§ **INFORMATION SHOWN**
▬▬▬
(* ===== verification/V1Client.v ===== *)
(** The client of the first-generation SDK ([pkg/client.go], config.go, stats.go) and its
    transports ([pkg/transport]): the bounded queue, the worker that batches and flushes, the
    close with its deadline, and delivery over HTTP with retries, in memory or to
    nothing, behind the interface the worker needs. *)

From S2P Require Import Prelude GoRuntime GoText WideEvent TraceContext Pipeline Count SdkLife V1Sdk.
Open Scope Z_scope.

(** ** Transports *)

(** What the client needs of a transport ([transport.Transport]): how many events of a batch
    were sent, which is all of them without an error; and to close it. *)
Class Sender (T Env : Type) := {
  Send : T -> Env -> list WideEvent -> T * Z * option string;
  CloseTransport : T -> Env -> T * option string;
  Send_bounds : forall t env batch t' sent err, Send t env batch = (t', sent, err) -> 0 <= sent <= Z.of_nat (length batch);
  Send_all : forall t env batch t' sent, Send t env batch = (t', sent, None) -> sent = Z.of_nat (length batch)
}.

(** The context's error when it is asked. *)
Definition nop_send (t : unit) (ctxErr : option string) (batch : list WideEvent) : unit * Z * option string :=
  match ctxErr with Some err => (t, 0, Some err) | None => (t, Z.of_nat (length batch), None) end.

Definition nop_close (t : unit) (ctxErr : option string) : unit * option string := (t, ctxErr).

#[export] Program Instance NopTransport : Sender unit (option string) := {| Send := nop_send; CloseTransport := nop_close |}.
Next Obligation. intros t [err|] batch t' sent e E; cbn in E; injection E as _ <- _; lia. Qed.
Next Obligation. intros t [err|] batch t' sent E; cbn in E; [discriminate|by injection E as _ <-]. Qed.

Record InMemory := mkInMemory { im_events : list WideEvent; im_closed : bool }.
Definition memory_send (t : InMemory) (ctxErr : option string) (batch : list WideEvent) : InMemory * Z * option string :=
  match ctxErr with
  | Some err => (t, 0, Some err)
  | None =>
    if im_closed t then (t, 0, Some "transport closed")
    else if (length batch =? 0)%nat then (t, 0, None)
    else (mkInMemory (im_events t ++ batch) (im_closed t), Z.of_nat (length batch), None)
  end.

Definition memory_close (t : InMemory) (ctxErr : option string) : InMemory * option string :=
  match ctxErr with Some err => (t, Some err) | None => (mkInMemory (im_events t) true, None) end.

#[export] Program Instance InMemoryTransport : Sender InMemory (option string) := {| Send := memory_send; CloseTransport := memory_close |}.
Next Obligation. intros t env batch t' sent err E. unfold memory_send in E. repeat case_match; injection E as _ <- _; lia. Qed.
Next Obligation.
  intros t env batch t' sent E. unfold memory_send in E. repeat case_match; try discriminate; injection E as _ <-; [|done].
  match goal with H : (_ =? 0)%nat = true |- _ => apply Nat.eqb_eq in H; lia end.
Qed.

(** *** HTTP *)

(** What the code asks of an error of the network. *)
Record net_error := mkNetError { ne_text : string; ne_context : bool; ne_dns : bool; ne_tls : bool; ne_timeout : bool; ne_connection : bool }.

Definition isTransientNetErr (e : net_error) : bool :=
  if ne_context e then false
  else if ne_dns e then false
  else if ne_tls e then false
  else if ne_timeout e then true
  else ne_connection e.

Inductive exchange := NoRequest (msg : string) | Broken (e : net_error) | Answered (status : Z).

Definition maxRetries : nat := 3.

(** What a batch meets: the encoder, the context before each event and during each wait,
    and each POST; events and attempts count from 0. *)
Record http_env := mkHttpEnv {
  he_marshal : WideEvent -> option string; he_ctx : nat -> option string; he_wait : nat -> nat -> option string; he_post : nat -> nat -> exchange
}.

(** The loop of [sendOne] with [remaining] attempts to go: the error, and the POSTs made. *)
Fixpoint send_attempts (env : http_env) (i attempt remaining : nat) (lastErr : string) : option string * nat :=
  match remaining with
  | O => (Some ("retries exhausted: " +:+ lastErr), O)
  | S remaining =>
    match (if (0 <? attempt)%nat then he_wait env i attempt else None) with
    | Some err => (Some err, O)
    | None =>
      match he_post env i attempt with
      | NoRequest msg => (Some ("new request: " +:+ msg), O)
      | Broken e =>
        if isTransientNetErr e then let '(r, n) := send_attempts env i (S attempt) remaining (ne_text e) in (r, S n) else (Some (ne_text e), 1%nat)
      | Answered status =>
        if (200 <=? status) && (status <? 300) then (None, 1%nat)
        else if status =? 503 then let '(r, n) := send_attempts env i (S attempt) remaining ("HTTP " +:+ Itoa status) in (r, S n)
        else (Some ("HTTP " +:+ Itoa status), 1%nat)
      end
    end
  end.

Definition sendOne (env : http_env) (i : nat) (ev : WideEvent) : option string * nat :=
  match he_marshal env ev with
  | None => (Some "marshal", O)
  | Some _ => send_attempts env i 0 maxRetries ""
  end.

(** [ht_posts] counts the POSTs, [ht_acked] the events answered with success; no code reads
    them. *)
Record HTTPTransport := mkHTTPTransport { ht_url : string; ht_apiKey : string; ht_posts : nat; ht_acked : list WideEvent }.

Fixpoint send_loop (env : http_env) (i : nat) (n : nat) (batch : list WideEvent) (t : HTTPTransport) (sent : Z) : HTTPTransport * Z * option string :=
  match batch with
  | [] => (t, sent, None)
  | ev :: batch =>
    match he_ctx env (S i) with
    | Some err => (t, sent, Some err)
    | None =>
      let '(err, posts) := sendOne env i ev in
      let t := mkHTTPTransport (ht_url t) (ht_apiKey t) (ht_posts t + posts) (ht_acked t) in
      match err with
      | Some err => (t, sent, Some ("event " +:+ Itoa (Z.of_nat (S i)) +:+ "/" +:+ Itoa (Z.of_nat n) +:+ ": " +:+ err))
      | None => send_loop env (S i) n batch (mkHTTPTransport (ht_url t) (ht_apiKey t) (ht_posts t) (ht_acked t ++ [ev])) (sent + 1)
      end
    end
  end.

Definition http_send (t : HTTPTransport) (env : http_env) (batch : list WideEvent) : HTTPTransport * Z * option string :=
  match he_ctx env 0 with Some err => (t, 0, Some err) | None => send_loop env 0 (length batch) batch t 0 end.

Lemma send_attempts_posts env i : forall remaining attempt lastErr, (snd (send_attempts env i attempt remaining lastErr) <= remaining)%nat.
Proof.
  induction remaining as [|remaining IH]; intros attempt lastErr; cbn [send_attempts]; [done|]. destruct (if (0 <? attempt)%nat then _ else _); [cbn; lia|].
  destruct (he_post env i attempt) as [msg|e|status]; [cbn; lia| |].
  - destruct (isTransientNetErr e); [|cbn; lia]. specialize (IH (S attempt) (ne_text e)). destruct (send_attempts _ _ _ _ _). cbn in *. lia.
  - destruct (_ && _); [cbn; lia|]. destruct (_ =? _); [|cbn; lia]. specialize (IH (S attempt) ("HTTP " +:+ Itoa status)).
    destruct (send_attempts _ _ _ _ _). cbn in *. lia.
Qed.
▬▬▬
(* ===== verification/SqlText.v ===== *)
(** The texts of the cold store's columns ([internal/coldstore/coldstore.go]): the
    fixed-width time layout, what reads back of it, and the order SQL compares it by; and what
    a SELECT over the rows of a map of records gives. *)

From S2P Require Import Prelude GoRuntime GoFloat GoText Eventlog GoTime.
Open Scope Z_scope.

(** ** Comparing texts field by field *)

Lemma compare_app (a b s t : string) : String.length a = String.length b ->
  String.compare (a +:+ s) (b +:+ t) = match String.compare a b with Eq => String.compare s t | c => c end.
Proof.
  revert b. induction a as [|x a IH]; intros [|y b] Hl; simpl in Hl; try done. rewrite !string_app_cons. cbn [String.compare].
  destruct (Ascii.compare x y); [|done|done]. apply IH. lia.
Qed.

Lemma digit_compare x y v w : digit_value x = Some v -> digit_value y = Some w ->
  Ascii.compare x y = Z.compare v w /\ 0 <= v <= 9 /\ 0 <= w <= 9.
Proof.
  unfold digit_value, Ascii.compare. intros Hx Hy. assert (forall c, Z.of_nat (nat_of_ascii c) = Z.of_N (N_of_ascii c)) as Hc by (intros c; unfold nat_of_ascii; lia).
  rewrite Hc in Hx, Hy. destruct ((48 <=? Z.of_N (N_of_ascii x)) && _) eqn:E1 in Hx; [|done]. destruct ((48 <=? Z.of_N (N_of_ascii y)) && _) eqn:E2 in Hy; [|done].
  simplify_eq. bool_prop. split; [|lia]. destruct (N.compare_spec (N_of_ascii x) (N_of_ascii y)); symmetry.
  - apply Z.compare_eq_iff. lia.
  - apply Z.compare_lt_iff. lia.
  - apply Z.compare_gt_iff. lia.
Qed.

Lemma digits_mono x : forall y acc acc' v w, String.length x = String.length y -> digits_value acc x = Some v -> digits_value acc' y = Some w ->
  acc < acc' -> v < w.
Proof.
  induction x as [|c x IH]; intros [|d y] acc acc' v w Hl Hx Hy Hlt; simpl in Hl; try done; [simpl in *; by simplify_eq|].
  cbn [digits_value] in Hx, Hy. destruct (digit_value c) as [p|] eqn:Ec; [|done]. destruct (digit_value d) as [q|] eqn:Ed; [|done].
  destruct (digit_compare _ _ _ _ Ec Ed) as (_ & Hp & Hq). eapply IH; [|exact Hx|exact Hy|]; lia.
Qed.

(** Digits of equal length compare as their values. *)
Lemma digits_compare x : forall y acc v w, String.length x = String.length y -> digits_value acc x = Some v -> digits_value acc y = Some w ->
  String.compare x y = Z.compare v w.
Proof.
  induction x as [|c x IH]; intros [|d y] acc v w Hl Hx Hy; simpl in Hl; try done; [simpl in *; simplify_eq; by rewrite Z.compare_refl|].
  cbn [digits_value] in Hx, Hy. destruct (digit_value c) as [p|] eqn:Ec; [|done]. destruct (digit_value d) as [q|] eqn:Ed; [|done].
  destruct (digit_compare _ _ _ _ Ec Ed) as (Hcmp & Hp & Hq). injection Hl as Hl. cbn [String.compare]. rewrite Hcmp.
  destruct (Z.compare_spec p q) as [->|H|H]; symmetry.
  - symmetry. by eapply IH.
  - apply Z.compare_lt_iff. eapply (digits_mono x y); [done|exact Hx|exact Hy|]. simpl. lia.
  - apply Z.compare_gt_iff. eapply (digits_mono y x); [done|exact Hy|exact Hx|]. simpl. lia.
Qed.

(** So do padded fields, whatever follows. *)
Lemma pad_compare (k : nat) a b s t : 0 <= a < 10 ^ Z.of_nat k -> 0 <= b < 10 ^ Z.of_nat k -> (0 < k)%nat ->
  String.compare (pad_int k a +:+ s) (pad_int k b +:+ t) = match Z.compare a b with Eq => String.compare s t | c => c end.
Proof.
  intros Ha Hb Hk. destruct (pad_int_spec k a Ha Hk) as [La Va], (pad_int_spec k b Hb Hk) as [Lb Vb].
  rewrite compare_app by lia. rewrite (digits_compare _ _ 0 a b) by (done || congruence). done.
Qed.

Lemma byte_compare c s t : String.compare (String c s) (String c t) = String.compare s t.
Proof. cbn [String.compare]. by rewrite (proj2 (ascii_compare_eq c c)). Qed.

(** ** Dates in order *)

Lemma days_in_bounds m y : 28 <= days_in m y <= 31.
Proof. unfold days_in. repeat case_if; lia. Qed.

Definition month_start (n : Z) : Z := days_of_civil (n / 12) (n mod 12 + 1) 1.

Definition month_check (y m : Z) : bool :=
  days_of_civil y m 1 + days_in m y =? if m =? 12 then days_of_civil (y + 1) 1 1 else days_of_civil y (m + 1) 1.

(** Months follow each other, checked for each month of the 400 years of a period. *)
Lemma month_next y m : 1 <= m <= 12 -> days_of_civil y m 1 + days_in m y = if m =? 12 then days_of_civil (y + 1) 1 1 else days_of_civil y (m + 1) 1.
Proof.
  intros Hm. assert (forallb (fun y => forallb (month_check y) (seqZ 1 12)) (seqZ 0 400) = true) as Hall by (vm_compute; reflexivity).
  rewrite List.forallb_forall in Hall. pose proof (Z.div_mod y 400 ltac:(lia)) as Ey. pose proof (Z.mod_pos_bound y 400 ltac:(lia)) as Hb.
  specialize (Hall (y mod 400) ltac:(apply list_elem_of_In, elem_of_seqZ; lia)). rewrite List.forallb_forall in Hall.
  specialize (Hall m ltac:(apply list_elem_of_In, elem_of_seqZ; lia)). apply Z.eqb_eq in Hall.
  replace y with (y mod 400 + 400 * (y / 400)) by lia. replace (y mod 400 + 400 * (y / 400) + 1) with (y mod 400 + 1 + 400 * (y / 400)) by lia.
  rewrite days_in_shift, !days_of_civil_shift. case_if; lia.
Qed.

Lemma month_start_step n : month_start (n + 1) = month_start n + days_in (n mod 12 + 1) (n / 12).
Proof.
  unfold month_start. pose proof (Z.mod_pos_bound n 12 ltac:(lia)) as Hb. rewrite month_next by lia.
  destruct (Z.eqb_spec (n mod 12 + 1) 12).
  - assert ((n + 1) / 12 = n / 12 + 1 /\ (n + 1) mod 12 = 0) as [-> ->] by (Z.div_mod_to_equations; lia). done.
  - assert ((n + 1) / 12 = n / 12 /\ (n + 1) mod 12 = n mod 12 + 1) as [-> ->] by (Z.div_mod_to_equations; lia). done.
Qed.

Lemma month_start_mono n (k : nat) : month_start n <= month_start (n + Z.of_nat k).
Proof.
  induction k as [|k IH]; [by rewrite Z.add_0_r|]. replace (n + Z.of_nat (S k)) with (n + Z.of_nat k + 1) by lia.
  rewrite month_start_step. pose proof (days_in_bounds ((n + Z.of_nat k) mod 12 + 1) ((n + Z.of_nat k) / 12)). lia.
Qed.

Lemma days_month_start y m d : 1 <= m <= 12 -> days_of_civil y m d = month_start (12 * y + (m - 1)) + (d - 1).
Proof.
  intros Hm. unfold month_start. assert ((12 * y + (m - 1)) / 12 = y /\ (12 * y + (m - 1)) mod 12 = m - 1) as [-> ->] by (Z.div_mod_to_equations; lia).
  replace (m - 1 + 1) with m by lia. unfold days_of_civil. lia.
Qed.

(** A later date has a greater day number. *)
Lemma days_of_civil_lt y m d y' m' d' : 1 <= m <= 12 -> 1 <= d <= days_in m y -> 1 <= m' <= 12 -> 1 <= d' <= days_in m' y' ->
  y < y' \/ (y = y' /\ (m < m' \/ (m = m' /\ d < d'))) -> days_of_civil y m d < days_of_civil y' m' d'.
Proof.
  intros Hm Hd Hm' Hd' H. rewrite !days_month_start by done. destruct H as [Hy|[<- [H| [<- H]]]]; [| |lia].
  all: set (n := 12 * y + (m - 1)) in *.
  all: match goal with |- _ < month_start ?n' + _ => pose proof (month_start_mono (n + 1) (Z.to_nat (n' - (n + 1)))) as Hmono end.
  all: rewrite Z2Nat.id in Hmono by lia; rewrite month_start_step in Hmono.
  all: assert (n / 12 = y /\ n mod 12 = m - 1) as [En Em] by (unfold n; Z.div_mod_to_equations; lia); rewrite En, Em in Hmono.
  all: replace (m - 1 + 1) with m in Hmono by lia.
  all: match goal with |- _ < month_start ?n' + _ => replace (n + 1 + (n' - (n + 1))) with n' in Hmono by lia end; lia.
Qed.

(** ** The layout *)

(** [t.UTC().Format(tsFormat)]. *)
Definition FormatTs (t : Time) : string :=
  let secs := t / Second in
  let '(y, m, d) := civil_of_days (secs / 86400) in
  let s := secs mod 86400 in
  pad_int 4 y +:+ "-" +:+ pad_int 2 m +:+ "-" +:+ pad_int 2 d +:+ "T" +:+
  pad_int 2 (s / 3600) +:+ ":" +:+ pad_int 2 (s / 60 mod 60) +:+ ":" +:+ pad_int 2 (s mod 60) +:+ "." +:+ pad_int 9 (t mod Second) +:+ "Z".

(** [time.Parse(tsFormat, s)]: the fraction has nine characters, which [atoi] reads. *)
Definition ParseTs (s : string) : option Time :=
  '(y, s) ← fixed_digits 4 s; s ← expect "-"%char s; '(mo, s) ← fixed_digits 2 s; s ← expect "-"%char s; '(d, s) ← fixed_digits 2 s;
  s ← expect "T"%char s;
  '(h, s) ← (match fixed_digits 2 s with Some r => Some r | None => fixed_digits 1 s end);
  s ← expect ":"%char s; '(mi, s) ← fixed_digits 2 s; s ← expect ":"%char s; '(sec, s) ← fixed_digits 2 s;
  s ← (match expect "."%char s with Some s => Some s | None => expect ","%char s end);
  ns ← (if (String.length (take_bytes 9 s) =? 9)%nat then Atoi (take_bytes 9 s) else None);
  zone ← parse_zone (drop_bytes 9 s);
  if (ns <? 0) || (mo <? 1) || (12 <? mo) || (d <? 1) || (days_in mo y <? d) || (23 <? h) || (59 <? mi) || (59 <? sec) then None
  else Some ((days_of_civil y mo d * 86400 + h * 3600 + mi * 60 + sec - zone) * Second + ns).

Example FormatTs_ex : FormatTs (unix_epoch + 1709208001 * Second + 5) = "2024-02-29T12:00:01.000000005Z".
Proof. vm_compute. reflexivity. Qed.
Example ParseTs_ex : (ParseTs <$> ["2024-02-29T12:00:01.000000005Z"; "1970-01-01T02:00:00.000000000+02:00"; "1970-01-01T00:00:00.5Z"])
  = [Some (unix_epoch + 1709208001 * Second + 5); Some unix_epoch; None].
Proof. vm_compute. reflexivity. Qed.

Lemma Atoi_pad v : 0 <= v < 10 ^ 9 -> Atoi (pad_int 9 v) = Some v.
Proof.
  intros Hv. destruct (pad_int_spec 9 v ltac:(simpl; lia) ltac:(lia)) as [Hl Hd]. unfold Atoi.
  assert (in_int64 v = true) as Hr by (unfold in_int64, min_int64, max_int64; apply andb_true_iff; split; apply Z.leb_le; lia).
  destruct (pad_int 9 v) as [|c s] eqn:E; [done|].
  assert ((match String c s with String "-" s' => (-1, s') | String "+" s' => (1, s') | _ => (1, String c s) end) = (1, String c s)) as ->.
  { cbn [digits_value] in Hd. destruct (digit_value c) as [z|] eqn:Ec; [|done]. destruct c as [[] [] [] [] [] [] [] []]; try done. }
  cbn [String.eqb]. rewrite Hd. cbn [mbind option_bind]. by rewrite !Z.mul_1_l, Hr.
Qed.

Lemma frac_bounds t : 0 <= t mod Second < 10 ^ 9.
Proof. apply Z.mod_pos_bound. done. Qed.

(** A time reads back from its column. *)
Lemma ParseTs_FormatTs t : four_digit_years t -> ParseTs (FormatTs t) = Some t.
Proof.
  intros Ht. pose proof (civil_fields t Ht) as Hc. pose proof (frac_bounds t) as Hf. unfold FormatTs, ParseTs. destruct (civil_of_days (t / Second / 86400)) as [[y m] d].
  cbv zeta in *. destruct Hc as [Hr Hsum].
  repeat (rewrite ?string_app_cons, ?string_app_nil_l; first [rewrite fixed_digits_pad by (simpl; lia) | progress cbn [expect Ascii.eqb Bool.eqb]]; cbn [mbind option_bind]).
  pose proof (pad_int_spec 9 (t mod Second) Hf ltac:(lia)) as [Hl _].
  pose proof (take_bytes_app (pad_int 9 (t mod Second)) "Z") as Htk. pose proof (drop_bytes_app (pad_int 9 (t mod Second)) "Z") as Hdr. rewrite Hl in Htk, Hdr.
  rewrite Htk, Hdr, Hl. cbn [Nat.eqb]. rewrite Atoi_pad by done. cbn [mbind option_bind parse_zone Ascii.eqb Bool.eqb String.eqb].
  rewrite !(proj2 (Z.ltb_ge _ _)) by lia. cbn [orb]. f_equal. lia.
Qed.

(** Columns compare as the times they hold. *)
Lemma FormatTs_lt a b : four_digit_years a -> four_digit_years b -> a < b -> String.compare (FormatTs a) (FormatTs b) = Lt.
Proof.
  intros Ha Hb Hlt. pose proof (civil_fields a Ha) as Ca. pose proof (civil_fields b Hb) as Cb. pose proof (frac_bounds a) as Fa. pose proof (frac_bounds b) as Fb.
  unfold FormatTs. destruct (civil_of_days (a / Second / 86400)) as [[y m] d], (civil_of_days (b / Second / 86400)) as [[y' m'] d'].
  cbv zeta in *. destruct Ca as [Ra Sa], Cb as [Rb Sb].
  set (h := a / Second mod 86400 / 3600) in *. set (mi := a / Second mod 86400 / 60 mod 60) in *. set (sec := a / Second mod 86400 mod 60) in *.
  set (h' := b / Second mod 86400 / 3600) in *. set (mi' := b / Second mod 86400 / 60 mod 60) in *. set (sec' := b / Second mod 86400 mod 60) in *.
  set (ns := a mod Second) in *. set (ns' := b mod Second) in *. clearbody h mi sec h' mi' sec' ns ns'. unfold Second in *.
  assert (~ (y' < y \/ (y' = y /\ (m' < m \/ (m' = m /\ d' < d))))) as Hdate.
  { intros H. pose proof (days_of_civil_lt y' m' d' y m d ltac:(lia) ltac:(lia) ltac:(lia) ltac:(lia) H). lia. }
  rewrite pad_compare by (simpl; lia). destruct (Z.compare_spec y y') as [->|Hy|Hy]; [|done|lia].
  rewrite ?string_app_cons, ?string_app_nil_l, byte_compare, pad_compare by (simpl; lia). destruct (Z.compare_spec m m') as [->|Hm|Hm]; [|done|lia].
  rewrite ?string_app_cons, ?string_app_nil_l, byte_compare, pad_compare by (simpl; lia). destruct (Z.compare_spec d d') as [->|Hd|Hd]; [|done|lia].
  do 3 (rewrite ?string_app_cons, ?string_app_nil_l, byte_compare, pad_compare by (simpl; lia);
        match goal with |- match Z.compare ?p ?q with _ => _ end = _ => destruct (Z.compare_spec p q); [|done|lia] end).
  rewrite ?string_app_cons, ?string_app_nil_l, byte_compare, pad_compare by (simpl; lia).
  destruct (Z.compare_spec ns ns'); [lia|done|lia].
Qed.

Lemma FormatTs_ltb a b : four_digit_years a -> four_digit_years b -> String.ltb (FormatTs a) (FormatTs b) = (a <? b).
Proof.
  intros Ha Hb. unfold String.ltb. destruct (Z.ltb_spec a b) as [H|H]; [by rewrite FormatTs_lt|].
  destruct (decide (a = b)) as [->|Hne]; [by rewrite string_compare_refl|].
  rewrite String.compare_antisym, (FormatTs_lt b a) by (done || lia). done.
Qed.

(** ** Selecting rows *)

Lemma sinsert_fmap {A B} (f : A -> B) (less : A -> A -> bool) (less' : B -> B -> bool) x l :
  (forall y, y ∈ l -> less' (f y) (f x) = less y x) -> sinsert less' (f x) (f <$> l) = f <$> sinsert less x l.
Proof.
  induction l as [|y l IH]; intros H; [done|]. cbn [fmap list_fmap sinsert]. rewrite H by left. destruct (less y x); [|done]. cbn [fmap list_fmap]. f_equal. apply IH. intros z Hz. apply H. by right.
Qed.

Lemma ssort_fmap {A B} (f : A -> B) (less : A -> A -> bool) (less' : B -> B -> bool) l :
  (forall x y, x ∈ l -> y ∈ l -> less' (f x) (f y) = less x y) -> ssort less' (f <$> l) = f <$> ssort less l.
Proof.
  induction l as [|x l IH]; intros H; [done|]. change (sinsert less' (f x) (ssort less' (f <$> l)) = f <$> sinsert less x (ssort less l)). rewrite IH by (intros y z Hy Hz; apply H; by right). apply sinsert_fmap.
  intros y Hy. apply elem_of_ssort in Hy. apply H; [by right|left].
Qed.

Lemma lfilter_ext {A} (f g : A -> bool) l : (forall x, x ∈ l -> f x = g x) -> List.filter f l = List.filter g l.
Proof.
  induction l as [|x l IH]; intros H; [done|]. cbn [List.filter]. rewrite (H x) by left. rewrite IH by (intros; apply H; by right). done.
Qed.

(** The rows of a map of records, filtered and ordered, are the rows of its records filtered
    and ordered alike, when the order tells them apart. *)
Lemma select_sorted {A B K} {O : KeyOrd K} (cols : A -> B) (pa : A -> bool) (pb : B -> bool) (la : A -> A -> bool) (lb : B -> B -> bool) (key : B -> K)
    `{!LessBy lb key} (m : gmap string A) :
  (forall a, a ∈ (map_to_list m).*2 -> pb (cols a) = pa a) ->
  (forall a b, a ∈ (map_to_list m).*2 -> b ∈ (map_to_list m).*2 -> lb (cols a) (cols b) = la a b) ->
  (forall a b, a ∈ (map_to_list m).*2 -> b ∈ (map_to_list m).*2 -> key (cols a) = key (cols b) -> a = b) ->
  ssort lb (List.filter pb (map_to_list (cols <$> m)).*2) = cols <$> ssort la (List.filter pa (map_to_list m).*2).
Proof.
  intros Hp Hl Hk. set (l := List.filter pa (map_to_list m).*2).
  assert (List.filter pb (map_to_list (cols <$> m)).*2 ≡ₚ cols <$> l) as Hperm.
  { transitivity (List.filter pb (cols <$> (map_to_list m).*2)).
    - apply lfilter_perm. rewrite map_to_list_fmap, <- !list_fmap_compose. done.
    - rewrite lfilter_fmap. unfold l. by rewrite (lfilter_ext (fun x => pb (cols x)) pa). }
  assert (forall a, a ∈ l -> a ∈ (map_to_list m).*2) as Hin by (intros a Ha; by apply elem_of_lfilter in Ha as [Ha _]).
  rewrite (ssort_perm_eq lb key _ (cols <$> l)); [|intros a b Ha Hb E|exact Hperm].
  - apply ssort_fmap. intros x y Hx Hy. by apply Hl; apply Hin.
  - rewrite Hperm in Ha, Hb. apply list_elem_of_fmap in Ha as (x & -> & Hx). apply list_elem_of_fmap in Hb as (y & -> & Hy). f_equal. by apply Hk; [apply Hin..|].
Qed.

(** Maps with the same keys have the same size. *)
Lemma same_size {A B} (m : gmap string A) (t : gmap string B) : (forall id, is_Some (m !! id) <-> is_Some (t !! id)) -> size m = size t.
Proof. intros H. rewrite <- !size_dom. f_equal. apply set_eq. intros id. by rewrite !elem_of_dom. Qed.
▬▬▬
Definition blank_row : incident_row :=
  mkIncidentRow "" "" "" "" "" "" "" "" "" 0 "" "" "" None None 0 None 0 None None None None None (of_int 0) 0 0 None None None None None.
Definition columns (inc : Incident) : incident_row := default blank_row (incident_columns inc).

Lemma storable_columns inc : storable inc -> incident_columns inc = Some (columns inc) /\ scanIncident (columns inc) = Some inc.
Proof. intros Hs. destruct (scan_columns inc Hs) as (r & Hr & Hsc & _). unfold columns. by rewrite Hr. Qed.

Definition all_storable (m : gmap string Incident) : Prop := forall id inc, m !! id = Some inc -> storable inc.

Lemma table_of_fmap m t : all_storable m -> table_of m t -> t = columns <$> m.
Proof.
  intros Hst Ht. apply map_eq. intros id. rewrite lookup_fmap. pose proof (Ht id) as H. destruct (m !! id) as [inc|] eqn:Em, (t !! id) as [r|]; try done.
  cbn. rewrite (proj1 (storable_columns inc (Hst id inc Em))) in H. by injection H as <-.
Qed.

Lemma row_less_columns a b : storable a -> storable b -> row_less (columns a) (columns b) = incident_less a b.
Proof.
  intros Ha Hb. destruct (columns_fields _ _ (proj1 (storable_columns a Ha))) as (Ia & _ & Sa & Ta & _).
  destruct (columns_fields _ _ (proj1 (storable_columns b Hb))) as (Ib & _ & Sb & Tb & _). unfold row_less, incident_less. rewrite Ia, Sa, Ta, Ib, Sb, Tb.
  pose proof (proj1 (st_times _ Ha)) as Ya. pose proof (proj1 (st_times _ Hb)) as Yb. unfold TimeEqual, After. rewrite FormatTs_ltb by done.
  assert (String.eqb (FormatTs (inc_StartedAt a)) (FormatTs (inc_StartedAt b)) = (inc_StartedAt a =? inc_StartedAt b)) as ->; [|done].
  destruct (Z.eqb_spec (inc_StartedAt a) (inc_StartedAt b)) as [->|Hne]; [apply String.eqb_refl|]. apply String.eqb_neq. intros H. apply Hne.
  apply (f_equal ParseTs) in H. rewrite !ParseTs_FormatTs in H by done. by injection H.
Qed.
▬▬▬
§ **TRY IT**
Give an exact copy of the lines above from the line with "(* ===== verification/V1Client.v ===== *)" up to and including the line with "transports ([pkg/transport]): the", and leave everything else out.

§ **EXPECTED ANSWER**
(* ===== verification/V1Client.v ===== *)
(** The client of the first-generation SDK ([pkg/client.go], config.go, stats.go) and its
    transports ([pkg/transport]): the bounded queue, the worker that batches and flushes, the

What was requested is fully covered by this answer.